|Malone, Robert - Rob|
Submitted to: Geoderma
Publication Type: Peer Reviewed Journal
Publication Acceptance Date: 10/4/2006
Publication Date: 7/19/2007
Citation: Kanwar, R.S., Bakhsh, A., Malone, R.W. 2007. Role of landscape and hydrologic attributes in developing and interpreting yield clusters. Geoderma. 140:235-246. Interpretive Summary: Developing techniques to identify hydrologic and topographic factors that significantly affect crop yield patterns may help optimize agricultural management. Therefore, we investigated landscape and hydrologic attributes that affect corn/soybean yields. Soil, topographic curvature, and topographic aspect contributed significantly to yield for four of the six years. The results suggest that the analysis used in this research (cluster and discriminant analysis) can be useful for identification of soil and topographic attributes affecting corn and soybean yield patterns, which should help in delineation of management zones for site-specific management practices. This work will initially help scientists develop better tools to precisely manage fields to optimize crop production. This work will eventually help decision-makers and farmers optimize agricultural management to reduce nitrate leaching to shallow groundwater and tile drains while maintaining crop production goals.

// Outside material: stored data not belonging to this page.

(** One iteration of the loop over the vectors: when it returns, one more
    object has been constructed and the vector's element buffer has been
    acquired and released; when it throws, nothing has been constructed,
    and the buffer is outstanding exactly if the exception came from the
    encoder or from the construction of the object. *)
Lemma read_vector_account env sp vectorsJ dim i w l :
  match read_vector env sp vectorsJ dim i (w, l) with
  | (Ok _, (w', _)) =>
      float_elems w' = float_elems w ∧ int_elems w' = int_elems w
      ∧ stray_releases w' = stray_releases w ∧ made w' = S (made w)
  | (Throw what, (w', _)) =>
      int_elems w' = int_elems w ∧ stray_releases w' = stray_releases w
      ∧ made w' = made w
      ∧ buffers_after_throw vectorsJ (float_elems w) what w'
  | (Undefined, _) => True
  end.
Proof.
  unfold buffers_after_throw, thrown_while_holding.
  unfold read_vector, in_world, GetObjectArrayElement, GetJavaFloatArrayLength,
    GetFloatArrayElements, stored_in_place, read_idsCpp, get_locals, set_locals,
    modify, ReleaseFloatArrayElements, new_Object, alloc, lift, throw.
  unfold mbind, M_bind, mret, M_ret. simpl.
  destruct (vectorsJ !! i) as [floatArrayJ|] eqn:Hi; simpl.
  2:{ repeat split. right. split; [intros [[=]|[=]]|reflexivity]. }
  assert (floatArrayJ ∈ vectorsJ) as Hin
    by (eapply list_elem_of_lookup_2, Hi).
  destruct (jfloats w !! floatArrayJ) as [a|] eqn:Ha; simpl.
  2:{ repeat split. right. split; [intros [[=]|[=]]|reflexivity]. }
  destruct (decide (dim ≠ length a)) as [Hne|Heq]; simpl.
  { repeat split. right. split; [intros [[=]|[=]]|reflexivity]. }
  rewrite Ha. simpl.
  assert (∀ what, Build.encode sp dim a = Throw what →
    what = "Dimension of vectors for bit_jaccard must be > 1!") as Hthrow.
  { intros what. unfold Build.encode.
    destruct (String.eqb sp "jaccard_sparse").
    - apply dec_stable in Heq. subst dim.
      destruct (sparse_loop_inv a (length a)) as (? & -> & _); [lia|].
      discriminate.
    - destruct (String.eqb sp "bit_jaccard"); [|discriminate].
      destruct (decide (dim < 2)); [congruence|].
      apply dec_stable in Heq. subst dim.
      destruct (bit_loop_inv a (length a)) as (? & -> & Hl & _); [lia|].
      simpl. unfold store. destruct (decide _); simpl; discriminate. }
  destruct (Build.encode sp dim a) as [[buf n]|what|]; simpl; [| |exact I].
  2:{ repeat split. left. rewrite (Hthrow what eq_refl).
      split; [left; reflexivity|]. eauto. }
  destruct (idsCpp l) as [ids|]; simpl.
  2:{ destruct (isCopy env); exact I. }
  unfold load. destruct (ids !! i) as [id|]; simpl.
  2:{ destruct (isCopy env); exact I. }
  destruct (isCopy env); simpl;
    (destruct (object_alloc_ok env _); simpl;
     [destruct (decide (n ≤ length buf)); simpl; [|exact I];
      rewrite decide_True by (apply elem_of_cons; left; reflexivity); simpl;
      rewrite decide_True by reflexivity; repeat split
     |repeat split; left; split; [right; reflexivity|eauto]]).
Qed.

Lemma not_thrown_while_holding what :
  what = "CreateMethod failed" ∨ what = "CreateIndex failed"
  ∨ what = "SaveIndex failed" ∨ what = "Unable to get array length"
  ∨ what = "Number of IDs does not match number of vectors"
  ∨ what = "CreateSpace failed" →
  ¬ thrown_while_holding what.
Proof.
  intros [->|[->|[->|[->|[->| ->]]]]] [H|H]; discriminate H.
Qed.

(** The whole of [CreateIndex], by outcome.  [fl], [ie], [st] and [m0]
    are the outstanding float buffers, the outstanding ids buffers, the
    stray releases and the objects constructed before the call. *)
Lemma CreateIndex_account env idsJ vectorsJ sp w :
  match CreateIndex env idsJ vectorsJ sp w with
  | (Ok _, w') =>
      float_elems w' = float_elems w ∧ int_elems w' = int_elems w
      ∧ stray_releases w' = stray_releases w
      ∧ made w' = made w + length vectorsJ
      ∧ length idsJ = length vectorsJ
  | (Throw what, w') =>
      buffers_after_throw vectorsJ (float_elems w) what w'
      ∧ ((stray_releases w' = stray_releases w ∧ int_elems w' = int_elems w
          ∧ (made w' < made w + length vectorsJ
             ∨ create_space_ok env = false
             ∨ length idsJ ≠ length vectorsJ))
         ∨ (made w' = made w + length vectorsJ
            ∧ stray_releases w' + int_elems w
              = S (stray_releases w + int_elems w')))
  | (Undefined, _) => True
  end.
Proof.
  set (fl := float_elems w). set (ie := int_elems w).
  set (st := stray_releases w). set (m0 := made w).
  set (n := length vectorsJ).
  set (Ethrow := λ what (w' : World),
    buffers_after_throw vectorsJ fl what w'
    ∧ ((stray_releases w' = st ∧ int_elems w' = ie
        ∧ (made w' < m0 + n ∨ create_space_ok env = false ∨ length idsJ ≠ n))
       ∨ (made w' = m0 + n ∧ stray_releases w' + ie = S (st + int_elems w')))).
  set (Same := λ w' : World,
    float_elems w' = fl ∧ int_elems w' = ie ∧ stray_releases w' = st
    ∧ made w' = m0).
  assert (triple_what Same (CreateIndex env idsJ vectorsJ sp)
    (λ _ w', float_elems w' = fl ∧ int_elems w' = ie ∧ stray_releases w' = st
             ∧ made w' = m0 + n ∧ length idsJ = n)
    Ethrow (λ _, True)) as Hmain.
  2:{ apply (Hmain w). repeat split. }
  unfold CreateIndex.
  eapply triple_what_bind with (Q := λ _, Same).
  { intros w0 (H1 & H2 & H3 & H4). unfold CreateSpace.
    destruct (create_space_ok env) eqn:Hspace; simpl.
    - repeat split; assumption.
    - split; [right; split; [apply not_thrown_while_holding; tauto|exact H1]|].
      left. repeat split; auto. }
  intros space.
  eapply triple_what_scoped with
    (Q' := λ _ w', float_elems w' = fl ∧ int_elems w' = ie
                   ∧ stray_releases w' = st ∧ made w' = m0 + n
                   ∧ length idsJ = n)
    (E' := Ethrow); [|intros ? ? H; exact H|intros ? ? H; exact H].
  cbv zeta. destruct (decide (length idsJ ≠ length vectorsJ)) as [Hne|Heq].
  { intros w0 (H1 & H2 & H3 & H4). simpl.
    split; [right; split; [apply not_thrown_while_holding; tauto|exact H1]|].
    left. repeat split; auto. }
  apply dec_stable in Heq.
  eapply triple_what_bind with (Q := λ _, Same).
  { intros w0 (H1 & H2 & H3 & H4).
    unfold GetInnerDimensionOf2dJavaFloatArray, GetJavaFloatArrayLength.
    destruct vectorsJ as [|first rest]; [repeat split; assumption|].
    destruct (jfloats w0 !! first); simpl; [repeat split; assumption|].
    split; [right; split; [apply not_thrown_while_holding; tauto|exact H1]|].
    left. repeat split; auto. left. subst n. simpl. lia. }
  intros dim. apply triple_what_run_frame.
  set (E1 := λ what (s : World * CreateLocals),
    idsCpp s.2 = None
    ∨ (buffers_after_throw vectorsJ fl what s.1
       ∧ stray_releases s.1 = st
       ∧ ((int_elems s.1 = S ie ∧ made s.1 < m0 + n)
          ∨ (int_elems s.1 = ie ∧ made s.1 = m0 + n)))).
  apply triple_what_try with (E1 := E1).
  - (* the try block *)
    unfold CreateIndex_try.
    eapply triple_what_bind with
      (Q := λ _ s, float_elems s.1 = fl ∧ int_elems s.1 = S ie
                   ∧ stray_releases s.1 = st ∧ made s.1 = m0 + 0).
    { intros [w0 l] [(H1 & H2 & H3 & H4) Hl]. simpl in *.
      unfold GetIntArrayElements.
      destruct (int_elements_ok env); simpl;
        [repeat split; auto; lia|left; rewrite Hl; reflexivity]. }
    intros ids.
    eapply triple_what_bind with
      (Q := λ _ s, float_elems s.1 = fl ∧ int_elems s.1 = S ie
                   ∧ stray_releases s.1 = st ∧ made s.1 = m0 + 0).
    { intros [w0 l] H. exact H. }
    intros [].
    eapply triple_what_bind.
    { apply (triple_what_for_range
               (λ j s, float_elems s.1 = fl ∧ int_elems s.1 = S ie
                       ∧ stray_releases s.1 = st ∧ made s.1 = m0 + j)).
      intros j Hj [w0 l] (H1 & H2 & H3 & H4). simpl in *.
      pose proof (read_vector_account env sp vectorsJ dim j w0 l) as Hacc.
      destruct (read_vector env sp vectorsJ dim j (w0, l))
        as [[[]|what|] [w1 l1]]; [| |exact I].
      - destruct Hacc as (A1 & A2 & A3 & A4). simpl.
        repeat split; try congruence. lia.
      - destruct Hacc as (A2 & A3 & A4 & A1). unfold E1. simpl. right.
        rewrite H1 in A1. split; [exact A1|]. split; [congruence|].
        left. split; [congruence|]. fold n in Hj. lia. }
    intros []. simpl.
    eapply triple_what_bind with
      (Q := λ _ s, float_elems s.1 = fl ∧ int_elems s.1 = ie
                   ∧ stray_releases s.1 = st ∧ made s.1 = m0 + n).
    { intros [w0 l] (H1 & H2 & H3 & H4). simpl in *.
      unfold in_world, ReleaseIntArrayElements. rewrite H2. simpl.
      repeat split; assumption. }
    intros [].
    eapply triple_what_bind with
      (Q := λ _ s, float_elems s.1 = fl ∧ int_elems s.1 = ie
                   ∧ stray_releases s.1 = st ∧ made s.1 = m0 + n).
    { intros [w0 l] (H1 & H2 & H3 & H4). simpl in *.
      unfold in_world, CreateMethod.
      destruct (create_method_ok env); simpl; [repeat split; assumption|].
      unfold E1. simpl. right.
      split; [right; split; [apply not_thrown_while_holding; tauto|exact H1]|].
      split; [exact H3|]. right. split; assumption. }
    intros index.
    eapply triple_what_scoped with
      (Q' := λ _ s, float_elems s.1 = fl ∧ int_elems s.1 = ie
                    ∧ stray_releases s.1 = st ∧ made s.1 = m0 + n)
      (E' := E1).
    + intros [w0 l] (H1 & H2 & H3 & H4). simpl in *.
      unfold backend_call, mbind, M_bind, get_locals, in_world, modify, throw,
        lift, mret, M_ret.
      destruct (create_index_ok env); simpl.
      * destruct (save_index_ok env); simpl; [repeat split; assumption|].
        unfold E1. simpl. right.
        split; [right; split; [apply not_thrown_while_holding; tauto|exact H1]|].
        split; [exact H3|]. right. split; assumption.
      * unfold E1. simpl. right.
        split; [right; split; [apply not_thrown_while_holding; tauto|exact H1]|].
        split; [exact H3|]. right. split; assumption.
    + intros _ [w0 l] (H1 & H2 & H3 & H4). simpl in *.
      repeat split; auto.
    + intros e [w0 l] H. exact H.
  - (* the handler *)
    intros e [w0 l] Hthrown. unfold E1 in Hthrown. simpl in *.
    unfold CreateIndex_cleanup, read_idsCpp, get_locals, in_world, modify,
      ReleaseIntArrayElements, lift, mbind, M_bind, mret, M_ret. simpl.
    destruct (idsCpp l); simpl; [|exact I].
    destruct Hthrown as [Hnone|(Hbuf & Hst & Hcase)]; [discriminate Hnone|].
    unfold Ethrow. destruct Hcase as [[Hint Hmade]|[Hint Hmade]].
    + rewrite Hint. simpl. split; [exact Hbuf|]. left. repeat split; auto.
    + rewrite Hint. destruct ie as [|k] eqn:Hie; simpl.
      * split; [exact Hbuf|]. right. split; [exact Hmade|]. lia.
      * split; [exact Hbuf|]. right. split; [exact Hmade|]. lia.
Qed.

(** X4.  When [CreateIndex] returns, the ids and the vectors were equal
    in number, one [similarity::Object] has been constructed for each
    vector, and every element buffer that was acquired has been released
    exactly once: the outstanding float and ids buffers are those of
    before the call and no release went to a buffer that was not
    outstanding. *)
Theorem CreateIndex_return_is_balanced (env : Env) (idsJ : list Z)
    (vectorsJ : list nat) (spaceTypeCpp : string) (w w' : World) :
  CreateIndex env idsJ vectorsJ spaceTypeCpp w = (Ok (), w') →
  length idsJ = length vectorsJ
  ∧ made w' = made w + length vectorsJ
  ∧ float_elems w' = float_elems w
  ∧ int_elems w' = int_elems w
  ∧ stray_releases w' = stray_releases w.
Proof.
  intros Hrun.
  pose proof (CreateIndex_account env idsJ vectorsJ spaceTypeCpp w) as Hacc.
  rewrite Hrun in Hacc. tauto.
Qed.

Lemma CreateIndex_return_is_balanced_witness :
  length [1; 2]%Z = length [0; 1]
  ∧ made (CreateIndex (backend true true true true) [1; 2]%Z [0; 1]
            "jaccard_sparse" two_vectors).2
    = made two_vectors + length [0; 1]
  ∧ float_elems (CreateIndex (backend true true true true) [1; 2]%Z [0; 1]
                   "jaccard_sparse" two_vectors).2
    = float_elems two_vectors
  ∧ int_elems (CreateIndex (backend true true true true) [1; 2]%Z [0; 1]
                 "jaccard_sparse" two_vectors).2
    = int_elems two_vectors
  ∧ stray_releases (CreateIndex (backend true true true true) [1; 2]%Z [0; 1]
                      "jaccard_sparse" two_vectors).2
    = stray_releases two_vectors.
Proof.
  apply (CreateIndex_return_is_balanced (backend true true true true)
           [1; 2]%Z [0; 1] "jaccard_sparse" two_vectors
           (CreateIndex (backend true true true true) [1; 2]%Z [0; 1]
              "jaccard_sparse" two_vectors).2).
  vm_compute. reflexivity.
Defined.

Technical Abstract: Management of agricultural fields based on yield patterns may help watershed stakeholders adopt the environment friendly farming practices. Our objective was to investigate landscape and hydrologic attributes that affect spatial clusters of corn (Zea mays L.) – soybean (Glycine max L.) yields. The study was conducted at Iowa State University’s northeastern research center near Nashua, Iowa, from 1993 to 1998. The yield data, normalized for annual climatic variability, were used in cluster and discriminant analysis, and the landscape and hydrologic data were overlain using ArcGIS software. Three clusters of low, medium and high categories were formed using 10 iterations with zero convergence options and satisfying the R2, pseudo F-statistic and cubic clustering criteria. The spatial clusters, however, varied greatly over space and time domain for the study period. The map overlay analysis using ArcGIS showed that high yield clusters were affected by soil and lower elevation levels in dry year of 1994. The annual normalized subsurface drainage volume, nitrate leaching losses, and the soil and topographic attributes of slope, aspect, and curvature were used in stepwise discriminant analysis to identify the significant variables forming the clusters. Soil and topographic attributes of curvature and aspect contributed significantly in cluster formations for four of the six years at P<0.10. The results suggest that cluster and discriminant analysis can be useful for identification of soil and topographic attributes affecting corn and soybean yield patterns, which should help in delineation of management zones for site specific management practices.